__What the task requires__: Would you please copy exactly the line with "(** ** Space: records" and all lines that follow it in the data below, through the last one?

[Given data]

Section insert_at.
Context {A : Type}.
Implicit Types (l : list A) (x : A).

Lemma insert_at_perm pos x l : insert_at pos x l ≡ₚ x :: l.
Proof.
  unfold insert_at. rewrite <- Permutation_middle. by rewrite take_drop.
Qed.

Lemma zlen_insert_at pos x l : zlen (insert_at pos x l) = 1 + zlen l.
Proof. unfold zlen. rewrite (Permutation_length (insert_at_perm pos x l)). cbn. lia. Qed.

Lemma insert_at_lookup pos x l i :
  (pos <= length l)%nat →
  insert_at pos x l !! i =
    if decide (i < pos)%nat then l !! i
    else if decide (i = pos) then Some x else l !! (i - 1)%nat.
Proof.
  intros Hp. unfold insert_at. pose proof (length_take_le l pos Hp) as Hl.
  repeat case_decide.
  - rewrite lookup_app_l by lia. by apply lookup_take_lt.
  - subst. rewrite lookup_app_r by lia. by rewrite Hl, Nat.sub_diag.
  - rewrite lookup_app_r, Hl by lia.
    replace (i - pos)%nat with (S (i - pos - 1)) by lia.
    change (drop pos l !! (i - pos - 1)%nat = l !! (i - 1)%nat).
    rewrite lookup_drop. f_equal. lia.
Qed.

Lemma insert_perm i x y l : l !! i = Some y → <[i:=x]> l ≡ₚ x :: delete i l.
Proof.
  intros Hi. pose proof (lookup_lt_Some _ _ _ Hi).
  rewrite insert_take_drop, delete_take_drop by done.
  by rewrite <- Permutation_middle.
Qed.

Lemma delete_perm i y l : l !! i = Some y → l ≡ₚ y :: delete i l.
Proof. apply delete_Permutation. Qed.

Lemma insert_at_end x l : insert_at (length l) x l = l ++ [x].
Proof. unfold insert_at. by rewrite take_ge, drop_ge. Qed.
End insert_at.

Section page.
Context {M : Type} `{Descriptor M}.
Implicit Types (m : M).

Definition s_off (s : slot M) : Z := d_off (s_meta s).

(** A marker owns no record bytes. *)
Definition s_real (s : slot M) : bool := d_real (s_meta s).

Definition meta_wf (m : M) : Prop :=
  d_dec (d_enc m) = m ∧ zlen (d_enc m) = KV_META_SIZE ∧ bytes_ok (d_enc m).

(** ** Records *)
Definition stored (d : bytes) (s : slot M) : Prop :=
  s_real s = true →
  0 <= s_off s ∧ s_off s + zlen (s_body s) <= zlen d ∧
  sub_bytes d (s_off s) (zlen (s_body s)) = s_body s.

Definition sep (s t : slot M) : Prop :=
  s_real s = true → s_real t = true →
  s_off s + zlen (s_body s) <= s_off t ∨ s_off t + zlen (s_body t) <= s_off s.

Fixpoint apart (ss : list (slot M)) : Prop :=
  match ss with
  | [] => True
  | s :: ss' => Forall (sep s) ss' ∧ apart ss'
  end.

Definition heap (d : bytes) (ss : list (slot M)) : Prop := Forall (stored d) ss ∧ apart ss.

(** The lowest offset of a record, or the end of the page. *)
Fixpoint lowest (top : Z) (ss : list (slot M)) : Z :=
  match ss with
  | [] => top
  | s :: ss' => if s_real s then Z.min (s_off s) (lowest top ss') else lowest top ss'
  end.

(** ** Descriptors *)
Definition slots_at (d : bytes) (ss : list (slot M)) : Prop :=
  ∀ i s, ss !! i = Some s →
    sub_bytes d (KV_META_SIZE * Z.of_nat i) KV_META_SIZE = d_enc (s_meta s).

Record PLayout (h : NodeMeta) (d : bytes) (ss : list (slot M)) : Prop := {
  lo_size : PAGE_HEADER <= node_size h <= MAX_LEAF_PAGE_SIZE;
  lo_data : zlen d = node_size h - PAGE_HEADER;
  lo_bytes : bytes_ok d;
  lo_word : meta_ok h;
  lo_count : meta_count_with_fence h = zlen ss;
  lo_rem : 0 <= remaining_size h;
  lo_low : lowest (zlen d) ss = KV_META_SIZE * zlen ss + remaining_size h;
  lo_metas : slots_at d ss;
  lo_wf : Forall (λ s, meta_wf (s_meta s)) ss;
  lo_heap : heap d ss;
}.

(** ** Records: order is irrelevant, writes elsewhere are invisible *)
Implicit Types (s t : slot M) (ss : list (slot M)) (d v : bytes).

Lemma sep_sym s t : sep s t → sep t s.
Proof. unfold sep. intuition. Qed.

Lemma apart_perm ss ss' : ss ≡ₚ ss' → apart ss → apart ss'.
Proof.
  induction 1 as [|s ss ss' Hp IH|s t ss|]; cbn; try tauto.
  - intros [Hf Ha]. split; [by rewrite <- Hp | auto].
  - rewrite !Forall_cons. intuition auto using sep_sym.
Qed.

Lemma heap_perm d ss ss' : ss ≡ₚ ss' → heap d ss → heap d ss'.
Proof. intros Hp [Hf Ha]. split; [by rewrite <- Hp | by eapply apart_perm]. Qed.

Lemma lowest_perm top ss ss' : ss ≡ₚ ss' → lowest top ss = lowest top ss'.
Proof.
  induction 1 as [|s ss ss' _ IH|s t ss|]; cbn; [done|by rewrite IH| |congruence].
  destruct (s_real s), (s_real t); lia.
Qed.

Lemma lowest_le top ss s : s ∈ ss → s_real s = true → lowest top ss <= s_off s.
Proof.
  induction 1 as [s ss|s t ss _ IH]; cbn; intros Hr; [rewrite Hr; lia|].
  specialize (IH Hr). destruct (s_real t); lia.
Qed.

Lemma lowest_top top ss : lowest top ss <= top.
Proof. induction ss as [|s ss IH]; cbn; [|destruct (s_real s)]; lia. Qed.

Lemma stored_frame d o v s :
  stored d s → 0 <= o → o + zlen v <= zlen d →
  (s_real s = true → s_off s + zlen (s_body s) <= o ∨ o + zlen v <= s_off s) →
  stored (splice d o v) s.
Proof.
  intros Hs Ho Hv Hd Hr. destruct (Hs Hr) as (H1 & H2 & H3).
  rewrite zlen_splice by done. split_and!; [done..|].
  rewrite <- H3 at 2. apply sub_splice_out; auto with lia.
Qed.

(** A write below every record. *)
Lemma heap_frame_low d o v ss lo :
  heap d ss → 0 <= o → o + zlen v <= lo → lo <= lowest (zlen d) ss →
  heap (splice d o v) ss.
Proof.
  intros [Hf Ha] Ho Hv Hlo. split; [|done].
  pose proof (lowest_top (zlen d) ss).
  apply Forall_forall. intros s Hs. rewrite Forall_forall in Hf.
  apply stored_frame; [by apply Hf|lia|lia|]. intros Hr. right.
  pose proof (lowest_le (zlen d) ss s Hs Hr). lia.
Qed.

(** A new record below every record. *)
Lemma heap_add d s ss :
  heap d ss → s_real s = true → 0 <= s_off s →
  s_off s + zlen (s_body s) <= lowest (zlen d) ss →
  heap (splice d (s_off s) (s_body s)) (s :: ss).
Proof.
  intros Hh Hr Ho Hl. pose proof (lowest_top (zlen d) ss).
  assert (stored (splice d (s_off s) (s_body s)) s) as Hs.
  { intros _. rewrite zlen_splice by lia. split_and!; [lia..|]. apply sub_splice_same; lia. }
  destruct (heap_frame_low d (s_off s) (s_body s) ss _ Hh Ho Hl (Z.le_refl _)) as [Hf Ha].
  split; [by constructor|]. split; [|done].
  apply Forall_forall. intros t Ht _ Hrt. left.
  pose proof (lowest_le (zlen d) ss t Ht Hrt). lia.
Qed.

(** A write inside one record. *)
Lemma heap_modify d s ss k v m :
  heap d (s :: ss) → s_real s = true → d_off m = s_off s →
  0 <= k → k + zlen v <= zlen (s_body s) →
  heap (splice d (s_off s + k) v) (mkSlot m (splice (s_body s) k v) :: ss).
Proof.
  intros [Hf [Hsep Ha]] Hr Hm Hk Hv. apply Forall_cons in Hf as [Hs Hf].
  destruct (Hs Hr) as (H1 & H2 & H3). pose proof (zlen_nonneg v).
  assert (zlen (splice (s_body s) k v) = zlen (s_body s)) as Hlen by (apply zlen_splice; lia).
  split; [constructor|split; [|done]].
  - intros _. unfold s_off in *. cbn [s_meta s_body]. rewrite Hm, Hlen.
    rewrite zlen_splice by lia. split_and!; [lia..|].
    apply list_eq. intros i. rewrite sub_lookup, (splice_lookup (s_body s)) by lia.
    rewrite splice_lookup by lia.
    pose proof (f_equal (lookup i) H3) as Hi. rewrite sub_lookup in Hi. rewrite <- Hi.
    unfold zlen, s_off in *. repeat case_decide; try lia; try done.
    all: f_equal; lia.
  - apply Forall_forall. intros t Ht. rewrite Forall_forall in Hf, Hsep.
    apply stored_frame; [by apply Hf|lia|lia|]. intros Hrt.
    destruct (Hsep t Ht Hr Hrt); lia.
  - eapply Forall_impl; [exact Hsep|]. intros t Ht _ Hrt. specialize (Ht Hr Hrt).
    unfold s_off in *. cbn [s_meta s_body]. rewrite Hm, Hlen. done.
Qed.

(** A record may give up its last bytes. *)
Lemma heap_shrink d s ss k m :
  heap d (s :: ss) → s_real s = true → d_off m = s_off s → 0 <= k <= zlen (s_body s) →
  heap d (mkSlot m (take (Z.to_nat k) (s_body s)) :: ss).
Proof.
  intros [Hf [Hsep Ha]] Hr Hm Hk. apply Forall_cons in Hf as [Hs Hf].
  destruct (Hs Hr) as (H1 & H2 & H3). pose proof (zlen_take k (s_body s) Hk) as Hlen.
  split; [constructor; [|done]|split; [|done]].
  - intros _. unfold s_off in *. cbn [s_meta s_body]. rewrite Hm, Hlen.
    split_and!; [lia..|]. rewrite <- H3. unfold sub_bytes.
    rewrite take_take. f_equal. lia.
  - eapply Forall_impl; [exact Hsep|]. intros t Ht _ Hrt. specialize (Ht Hr Hrt).
    unfold s_off in *. cbn [s_meta s_body]. rewrite Hm, Hlen. lia.
Qed.

Lemma heap_tail d s ss : heap d (s :: ss) → heap d ss.
Proof. intros [Hf [_ Ha]]. apply Forall_cons in Hf as [_ Hf]. done. Qed.

(** ** Descriptor array *)

Lemma slots_frame d ss o v :
  slots_at d ss → KV_META_SIZE * zlen ss <= o → o + zlen v <= zlen d →
  slots_at (splice d o v) ss.
Proof.
  intros Hs Ho Hv i s Hi. rewrite <- (Hs i s Hi).
  pose proof (lookup_lt_Some _ _ _ Hi). unfold KV_META_SIZE, zlen in *.
  apply sub_splice_out; unfold zlen; lia.
Qed.

Lemma slots_set d ss i s t :
  slots_at d ss → ss !! i = Some s → zlen (d_enc (s_meta t)) = KV_META_SIZE →
  KV_META_SIZE * zlen ss <= zlen d →
  slots_at (splice d (KV_META_SIZE * Z.of_nat i) (d_enc (s_meta t))) (<[i:=t]> ss).
Proof.
  intros Hs Hi Hl Hd j u Hj. pose proof (lookup_lt_Some _ _ _ Hi).
  unfold KV_META_SIZE in *. unfold zlen in Hd.
  assert (8 * Z.of_nat i + 8 <= zlen d) by (unfold zlen; lia).
  destruct (decide (i = j)) as [->|Hne].
  - rewrite list_lookup_insert_eq in Hj by done. injection Hj as <-.
    apply sub_splice_eq; lia.
  - rewrite list_lookup_insert_ne in Hj by done. rewrite <- (Hs j u Hj).
    unfold KV_META_SIZE. apply sub_splice_out; lia.
Qed.

Lemma slots_same_meta d ss i s b :
  slots_at d ss → ss !! i = Some s → slots_at d (<[i:=mkSlot (s_meta s) b]> ss).
Proof.
  intros Hs Hi j t Hj. pose proof (lookup_lt_Some _ _ _ Hi).
  destruct (decide (i = j)) as [->|].
  - rewrite list_lookup_insert_eq in Hj by done. injection Hj as <-. exact (Hs _ _ Hi).
  - rewrite list_lookup_insert_ne in Hj by done. by apply Hs.
Qed.

(** Shifting the tail of the array by one and writing the new descriptor. *)
Lemma slots_insert d ss pos s :
  slots_at d ss → (pos <= length ss)%nat → zlen (d_enc (s_meta s)) = KV_META_SIZE →
  KV_META_SIZE * (zlen ss + 1) <= zlen d →
  let p := Z.of_nat pos in
  slots_at
    (splice
       (splice d (KV_META_SIZE * (p + 1)) (sub_bytes d (KV_META_SIZE * p) (KV_META_SIZE * (zlen ss - p))))
       (KV_META_SIZE * p) (d_enc (s_meta s)))
    (insert_at pos s ss).
Proof.
  intros Hs Hp Hl Hd p i u Hi. unfold KV_META_SIZE in *.
  assert (0 <= p <= zlen ss) as Hpz by (unfold zlen; lia).
  set (src := sub_bytes d _ _).
  assert (zlen src = 8 * (zlen ss - p)) as Hsrc by (apply zlen_sub; lia).
  assert (zlen (splice d (8 * (p + 1)) src) = zlen d) as Hd1 by (apply zlen_splice; lia).
  rewrite insert_at_lookup in Hi by done. repeat case_decide.
  - rewrite <- (Hs i u Hi). unfold KV_META_SIZE. rewrite !sub_splice_out; try lia. done.
  - injection Hi as <-. subst i. apply sub_splice_eq; lia.
  - pose proof (lookup_lt_Some _ _ _ Hi). rewrite <- (Hs _ u Hi).
    unfold KV_META_SIZE. rewrite sub_splice_out by lia. unfold zlen in Hsrc, Hpz.
    rewrite sub_splice_in by (unfold zlen in *; lia).
    unfold src. rewrite sub_sub by (unfold zlen in *; lia). f_equal. lia.
Qed.

(** ** Space: records do not overlap, so their sizes add up *)
Definition body_size (s : slot M) : Z := if s_real s then zlen (s_body s) else 0.

Definition total_size (ss : list (slot M)) : Z := foldr (λ s acc, body_size s + acc) 0 ss.

Definition extent (s : slot M) : list Z := if s_real s then seqZ (s_off s) (zlen (s_body s)) else [].

Lemma extent_length s : Z.of_nat (length (extent s)) = body_size s.
Proof.
  unfold extent, body_size. destruct (s_real s); [|done].
  rewrite length_seqZ. pose proof (zlen_nonneg (s_body s)). lia.
Qed.

Lemma extents_length ss : Z.of_nat (length (mjoin (map extent ss))) = total_size ss.
Proof.
  induction ss as [|s ss IH]; [done|]. cbn [map total_size foldr].
  change (mjoin (extent s :: map extent ss)) with (extent s ++ mjoin (map extent ss)).
  rewrite length_app, Nat2Z.inj_add, IH, extent_length. done.
Qed.

Lemma extents_nodup ss : apart ss → NoDup (mjoin (map extent ss)).
Proof.
  induction ss as [|s ss IH]; cbn; [constructor|]. intros [Hsep Ha].
  apply NoDup_app. split_and!; [|clear IH|by apply IH].
  - unfold extent. destruct (s_real s); [apply NoDup_seqZ | constructor].
  - intros x Hx Hin. rewrite list_elem_of_join in Hin. destruct Hin as (l & Hxl & Hl).
    apply list_elem_of_fmap in Hl as (t & -> & Ht). rewrite Forall_forall in Hsep.
    specialize (Hsep t Ht). unfold extent in *.
    destruct (s_real s) eqn:Hs; [|by apply elem_of_nil in Hx].
    destruct (s_real t) eqn:Hr; [|by apply elem_of_nil in Hxl].
    rewrite elem_of_seqZ in Hx, Hxl. destruct (Hsep Hs Hr); lia.
Qed.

[/Given data]

__Result__:
(** ** Space: records do not overlap, so their sizes add up *)
Definition body_size (s : slot M) : Z := if s_real s then zlen (s_body s) else 0.

Definition total_size (ss : list (slot M)) : Z := foldr (λ s acc, body_size s + acc) 0 ss.

Definition extent (s : slot M) : list Z := if s_real s then seqZ (s_off s) (zlen (s_body s)) else [].

Lemma extent_length s : Z.of_nat (length (extent s)) = body_size s.
Proof.
  unfold extent, body_size. destruct (s_real s); [|done].
  rewrite length_seqZ. pose proof (zlen_nonneg (s_body s)). lia.
Qed.

Lemma extents_length ss : Z.of_nat (length (mjoin (map extent ss))) = total_size ss.
Proof.
  induction ss as [|s ss IH]; [done|]. cbn [map total_size foldr].
  change (mjoin (extent s :: map extent ss)) with (extent s ++ mjoin (map extent ss)).
  rewrite length_app, Nat2Z.inj_add, IH, extent_length. done.
Qed.

Lemma extents_nodup ss : apart ss → NoDup (mjoin (map extent ss)).
Proof.
  induction ss as [|s ss IH]; cbn; [constructor|]. intros [Hsep Ha].
  apply NoDup_app. split_and!; [|clear IH|by apply IH].
  - unfold extent. destruct (s_real s); [apply NoDup_seqZ | constructor].
  - intros x Hx Hin. rewrite list_elem_of_join in Hin. destruct Hin as (l & Hxl & Hl).
    apply list_elem_of_fmap in Hl as (t & -> & Ht). rewrite Forall_forall in Hsep.
    specialize (Hsep t Ht). unfold extent in *.
    destruct (s_real s) eqn:Hs; [|by apply elem_of_nil in Hx].
    destruct (s_real t) eqn:Hr; [|by apply elem_of_nil in Hxl].
    rewrite elem_of_seqZ in Hx, Hxl. destruct (Hsep Hs Hr); lia.
Qed.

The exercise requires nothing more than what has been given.